● Records for processing:
┄┄┄┄┄┄
(** [scrape_all_products(root_url)]: what is written to the output file,
    [None] when no file is written.  Opening the file and [json.dump] are
    outside every [try]: what they raise leaves the function. *)
Definition scrape_all_products (self : Scraper) (root_url : string)
    (now fuel : nat) : outcome (option (option (list (pydict json)))) :=
  crawled ← crawl_site self root_url 1000 now fuel;
  match crawled with
  | None => Return None
  | Some st =>
      let product_urls := iter_set w (product_urls (scraper st)) in
      let h := harvest_loop product_urls
                 {| all_products := []; count := 0; hclock := clock st |} in
      match all_products h with
      | [] => Return (Some None)
      | _ :: _ =>
          match write_output w (all_products h) with
          | Some e => Raise e
          | None => Return (Some (Some (all_products h)))
          end
      end
  end.
End Crawler.

(** ** A small site to run the script on *)

Module Shop.

Definition root : string := "https://shop.example/".
Definition bows : string := "https://shop.example/collections/bows".
Definition recurve : string := "https://shop.example/products/recurve".

(** Scheme and netloc of an absolute URL, read off its [/]-separated pieces. *)
Definition parse (url : string) : outcome (string * string) :=
  match PyStr.split "/" url with
  | scheme :: _ :: netloc :: _ => Return (PyStr.first (PyStr.split ":" scheme), netloc)
  | _ => Return ("", "")
  end.

(** Every link of the site is written in full. *)
Definition join (base href : string) : outcome string := Return href.

(** A JSON string literal: [s] between double quotes. *)
Definition q (s : string) : string :=
  String (ascii_of_nat 34) s +:+ String (ascii_of_nat 34) "".

(** The text [{"@type":"Product","name":"Bow","offers":{"price":"199.99"}}]. *)
Definition product_json : string :=
  "{" +:+ q "@type" +:+ ":" +:+ q "Product" +:+ "," +:+ q "name" +:+ ":"
  +:+ q "Bow" +:+ "," +:+ q "offers" +:+ ":{" +:+ q "price" +:+ ":"
  +:+ q "199.99" +:+ "}}".

Definition product_data : json :=
  JDict [("@type", JStr "Product"); ("name", JStr "Bow");
         ("offers", JDict [("price", JStr "199.99")])].

Definition loads (text : string) : loads_result :=
  if String.eqb text product_json then Parsed product_data else DecodeError.

Definition page (hrefs : list string) (scripts : list (option string)) : Soup :=
  {| a_hrefs := hrefs; ld_json_scripts := scripts;
     find_meta_property := fun _ => None; find_meta_name := fun _ => None;
     select_one := fun _ => None |}.

(** The root links to two pages, which link to each other; the product page
    carries one JSON-LD block. *)
Definition get (n : nat) (url : string) : outcome Soup :=
  if String.eqb url root then
    Return (page [bows +:+ "?sort=price"; recurve +:+ "#reviews";
                  "https://shop.example/img/photo.JPG";
                  "https://elsewhere.example/"] [])
  else if String.eqb url bows then Return (page [recurve; root] [])
  else if String.eqb url recurve then Return (page [bows] [Some product_json])
  else Raise RequestException.

Definition world (robots : robots_response) : World :=
  {| urlparse := parse; urljoin := join; http_get := get;
     robots_txt := fun _ => robots; json_loads := loads;
     write_output := fun _ => None;
     iter_set := elements;
     iter_set_elem := fun X x => elem_of_elements X x;
     iter_set_NoDup := fun X => NoDup_elements X |}.

(** robots.txt is served and allows everything. *)
Definition online : World := world (RobotsLines (fun _ _ => true)).

(** robots.txt cannot be fetched: the connection fails. *)
Definition offline : World := world (RobotsRaises URLError).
┄┄┄┄┄┄
● What you will do:
Lines holding "crawled": please count them in the data above and reply with the number alone.

● Answer:
2